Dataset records
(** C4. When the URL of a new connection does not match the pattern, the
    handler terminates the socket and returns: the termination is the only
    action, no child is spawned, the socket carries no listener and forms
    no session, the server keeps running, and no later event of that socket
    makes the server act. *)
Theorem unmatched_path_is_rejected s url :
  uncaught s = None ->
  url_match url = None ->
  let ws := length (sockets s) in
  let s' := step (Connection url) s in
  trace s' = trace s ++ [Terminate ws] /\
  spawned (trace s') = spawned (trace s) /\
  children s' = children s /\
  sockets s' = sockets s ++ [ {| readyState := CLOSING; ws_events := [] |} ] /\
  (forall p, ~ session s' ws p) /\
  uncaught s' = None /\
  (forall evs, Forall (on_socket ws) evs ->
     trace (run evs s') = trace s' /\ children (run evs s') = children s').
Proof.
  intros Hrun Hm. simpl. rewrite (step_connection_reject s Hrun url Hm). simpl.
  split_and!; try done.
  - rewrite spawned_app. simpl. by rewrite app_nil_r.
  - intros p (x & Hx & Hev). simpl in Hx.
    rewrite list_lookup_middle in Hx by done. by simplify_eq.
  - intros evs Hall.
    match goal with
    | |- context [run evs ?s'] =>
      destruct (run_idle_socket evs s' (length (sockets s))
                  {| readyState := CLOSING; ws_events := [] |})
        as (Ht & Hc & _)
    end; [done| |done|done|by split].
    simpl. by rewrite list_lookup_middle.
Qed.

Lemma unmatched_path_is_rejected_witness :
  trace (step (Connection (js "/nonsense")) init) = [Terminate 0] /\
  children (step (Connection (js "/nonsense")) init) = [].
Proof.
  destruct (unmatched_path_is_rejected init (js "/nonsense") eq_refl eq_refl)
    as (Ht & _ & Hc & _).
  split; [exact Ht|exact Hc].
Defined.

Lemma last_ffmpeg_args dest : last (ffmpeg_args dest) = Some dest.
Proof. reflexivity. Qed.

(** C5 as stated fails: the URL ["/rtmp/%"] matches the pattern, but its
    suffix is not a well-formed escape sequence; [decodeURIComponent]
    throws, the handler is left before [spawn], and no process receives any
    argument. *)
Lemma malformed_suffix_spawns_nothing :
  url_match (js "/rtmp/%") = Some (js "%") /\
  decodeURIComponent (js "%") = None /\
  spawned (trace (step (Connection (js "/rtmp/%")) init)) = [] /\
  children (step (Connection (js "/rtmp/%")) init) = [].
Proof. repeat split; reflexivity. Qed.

#### [Instructions to follow]
Among the lines above, which ones hold the string "intros"? Show them.

#### [Final answer]
  intros Hrun Hm. simpl. rewrite (step_connection_reject s Hrun url Hm). simpl.
  - intros p (x & Hx & Hev). simpl in Hx.
  - intros evs Hall.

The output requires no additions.